▸ **Exercise description**:
Filter the entries, keeping every line with the string "None".

BEGIN Extracted data

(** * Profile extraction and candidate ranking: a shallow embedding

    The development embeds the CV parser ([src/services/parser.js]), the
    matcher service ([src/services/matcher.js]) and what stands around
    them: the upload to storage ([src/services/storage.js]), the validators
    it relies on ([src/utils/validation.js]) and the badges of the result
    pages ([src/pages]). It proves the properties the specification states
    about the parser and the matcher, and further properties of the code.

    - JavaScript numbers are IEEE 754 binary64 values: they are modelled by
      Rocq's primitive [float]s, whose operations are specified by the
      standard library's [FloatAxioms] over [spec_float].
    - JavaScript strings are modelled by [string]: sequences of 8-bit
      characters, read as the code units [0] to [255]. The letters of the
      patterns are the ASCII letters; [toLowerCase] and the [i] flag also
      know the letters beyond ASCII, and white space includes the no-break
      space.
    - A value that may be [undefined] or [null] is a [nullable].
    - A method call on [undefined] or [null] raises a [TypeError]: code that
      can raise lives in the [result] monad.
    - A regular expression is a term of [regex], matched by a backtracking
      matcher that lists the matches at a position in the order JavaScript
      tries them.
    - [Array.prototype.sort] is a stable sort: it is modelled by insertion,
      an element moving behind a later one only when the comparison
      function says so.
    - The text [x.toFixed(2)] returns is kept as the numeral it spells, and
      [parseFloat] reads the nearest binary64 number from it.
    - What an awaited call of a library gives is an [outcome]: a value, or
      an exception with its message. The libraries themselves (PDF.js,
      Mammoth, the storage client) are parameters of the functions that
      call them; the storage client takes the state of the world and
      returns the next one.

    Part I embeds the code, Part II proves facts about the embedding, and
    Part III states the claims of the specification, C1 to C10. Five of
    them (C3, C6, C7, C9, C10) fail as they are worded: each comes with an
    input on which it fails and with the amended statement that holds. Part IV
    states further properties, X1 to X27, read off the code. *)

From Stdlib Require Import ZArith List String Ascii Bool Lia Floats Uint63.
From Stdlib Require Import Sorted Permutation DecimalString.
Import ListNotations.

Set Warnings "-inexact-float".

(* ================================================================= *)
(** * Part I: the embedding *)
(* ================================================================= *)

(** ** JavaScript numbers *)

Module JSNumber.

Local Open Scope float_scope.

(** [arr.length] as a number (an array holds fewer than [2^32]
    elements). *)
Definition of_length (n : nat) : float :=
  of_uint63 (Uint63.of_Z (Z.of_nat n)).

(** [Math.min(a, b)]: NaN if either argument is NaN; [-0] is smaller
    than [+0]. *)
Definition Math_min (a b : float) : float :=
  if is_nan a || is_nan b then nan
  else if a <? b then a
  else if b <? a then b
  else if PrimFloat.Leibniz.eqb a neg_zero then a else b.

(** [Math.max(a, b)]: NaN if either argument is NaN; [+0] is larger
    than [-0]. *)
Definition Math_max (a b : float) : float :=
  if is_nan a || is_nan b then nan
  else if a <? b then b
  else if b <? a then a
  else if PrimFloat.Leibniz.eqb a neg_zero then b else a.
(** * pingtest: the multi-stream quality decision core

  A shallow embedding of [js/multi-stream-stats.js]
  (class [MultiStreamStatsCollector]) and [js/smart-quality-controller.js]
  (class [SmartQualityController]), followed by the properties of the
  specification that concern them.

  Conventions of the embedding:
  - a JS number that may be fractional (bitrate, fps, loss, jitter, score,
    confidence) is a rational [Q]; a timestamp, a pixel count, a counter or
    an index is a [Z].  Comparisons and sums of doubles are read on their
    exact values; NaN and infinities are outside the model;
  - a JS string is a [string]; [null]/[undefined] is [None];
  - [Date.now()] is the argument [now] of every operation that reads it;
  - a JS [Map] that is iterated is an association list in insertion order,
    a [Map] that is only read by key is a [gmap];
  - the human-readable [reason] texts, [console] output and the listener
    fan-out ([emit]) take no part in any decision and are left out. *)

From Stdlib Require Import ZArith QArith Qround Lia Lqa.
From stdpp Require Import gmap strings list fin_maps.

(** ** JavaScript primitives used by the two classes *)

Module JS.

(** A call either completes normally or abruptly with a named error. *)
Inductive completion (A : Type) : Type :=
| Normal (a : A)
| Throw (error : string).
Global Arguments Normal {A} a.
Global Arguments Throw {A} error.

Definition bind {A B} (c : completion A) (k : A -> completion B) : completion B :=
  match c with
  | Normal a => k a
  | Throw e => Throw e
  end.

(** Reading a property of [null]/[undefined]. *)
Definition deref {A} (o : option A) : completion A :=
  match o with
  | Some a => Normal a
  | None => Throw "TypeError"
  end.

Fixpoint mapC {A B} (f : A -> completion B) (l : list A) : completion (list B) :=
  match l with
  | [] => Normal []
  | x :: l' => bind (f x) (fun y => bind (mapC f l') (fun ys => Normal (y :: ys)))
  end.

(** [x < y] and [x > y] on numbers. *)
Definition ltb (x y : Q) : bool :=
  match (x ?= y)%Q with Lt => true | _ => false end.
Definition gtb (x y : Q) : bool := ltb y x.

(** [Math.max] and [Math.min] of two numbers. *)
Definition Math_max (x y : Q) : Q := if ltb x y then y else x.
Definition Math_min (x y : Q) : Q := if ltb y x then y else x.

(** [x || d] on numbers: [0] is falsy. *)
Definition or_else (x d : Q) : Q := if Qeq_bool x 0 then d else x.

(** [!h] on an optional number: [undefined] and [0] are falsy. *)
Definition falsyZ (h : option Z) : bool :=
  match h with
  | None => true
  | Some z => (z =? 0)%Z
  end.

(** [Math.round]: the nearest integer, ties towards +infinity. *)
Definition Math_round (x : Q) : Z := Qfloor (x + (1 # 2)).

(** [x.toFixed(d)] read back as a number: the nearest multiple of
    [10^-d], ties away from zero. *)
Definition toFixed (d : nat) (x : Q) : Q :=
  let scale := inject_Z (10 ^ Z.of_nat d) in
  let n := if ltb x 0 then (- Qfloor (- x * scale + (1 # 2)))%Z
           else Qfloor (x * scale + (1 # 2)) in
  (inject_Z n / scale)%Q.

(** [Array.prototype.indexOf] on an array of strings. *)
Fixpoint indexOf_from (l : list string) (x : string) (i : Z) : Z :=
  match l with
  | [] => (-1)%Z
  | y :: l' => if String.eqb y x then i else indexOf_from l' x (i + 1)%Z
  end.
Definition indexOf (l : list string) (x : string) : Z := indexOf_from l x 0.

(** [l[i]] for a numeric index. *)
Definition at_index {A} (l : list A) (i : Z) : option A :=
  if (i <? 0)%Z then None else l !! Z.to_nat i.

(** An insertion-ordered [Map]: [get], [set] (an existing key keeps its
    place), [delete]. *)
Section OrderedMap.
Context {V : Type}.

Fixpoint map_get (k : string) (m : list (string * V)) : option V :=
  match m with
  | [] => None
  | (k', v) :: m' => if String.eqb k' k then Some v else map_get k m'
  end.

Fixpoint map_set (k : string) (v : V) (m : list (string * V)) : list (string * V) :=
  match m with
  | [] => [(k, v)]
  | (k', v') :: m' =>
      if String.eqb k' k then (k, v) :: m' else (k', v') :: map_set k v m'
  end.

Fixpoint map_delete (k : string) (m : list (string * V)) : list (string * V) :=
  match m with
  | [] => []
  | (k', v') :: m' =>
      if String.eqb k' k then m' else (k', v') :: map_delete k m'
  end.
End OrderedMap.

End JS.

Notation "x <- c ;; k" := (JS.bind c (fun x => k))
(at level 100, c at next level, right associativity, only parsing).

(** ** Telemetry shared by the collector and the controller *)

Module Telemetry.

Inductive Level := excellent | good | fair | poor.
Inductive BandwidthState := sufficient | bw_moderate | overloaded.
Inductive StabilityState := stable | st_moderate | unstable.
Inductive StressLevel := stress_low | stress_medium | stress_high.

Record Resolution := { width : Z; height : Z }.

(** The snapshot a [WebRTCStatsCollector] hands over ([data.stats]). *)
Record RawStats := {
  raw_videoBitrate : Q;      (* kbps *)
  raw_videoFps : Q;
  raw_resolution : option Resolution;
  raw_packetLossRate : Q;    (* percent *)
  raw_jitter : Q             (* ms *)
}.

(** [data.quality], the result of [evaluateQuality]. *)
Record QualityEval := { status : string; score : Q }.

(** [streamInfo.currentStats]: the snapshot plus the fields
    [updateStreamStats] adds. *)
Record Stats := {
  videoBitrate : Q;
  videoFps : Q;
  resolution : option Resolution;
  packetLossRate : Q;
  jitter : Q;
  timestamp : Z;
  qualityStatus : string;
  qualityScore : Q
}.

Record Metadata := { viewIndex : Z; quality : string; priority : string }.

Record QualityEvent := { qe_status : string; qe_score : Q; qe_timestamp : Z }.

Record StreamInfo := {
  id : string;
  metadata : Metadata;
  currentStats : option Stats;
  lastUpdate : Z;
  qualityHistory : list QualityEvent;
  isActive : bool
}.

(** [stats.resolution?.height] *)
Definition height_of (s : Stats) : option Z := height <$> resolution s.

END Extracted data

▸ **Answer area**:
  - a JS string is a [string]; [null]/[undefined] is [None];
  | None => Throw "TypeError"
  | None => true
  if (i <? 0)%Z then None else l !! Z.to_nat i.
  | [] => None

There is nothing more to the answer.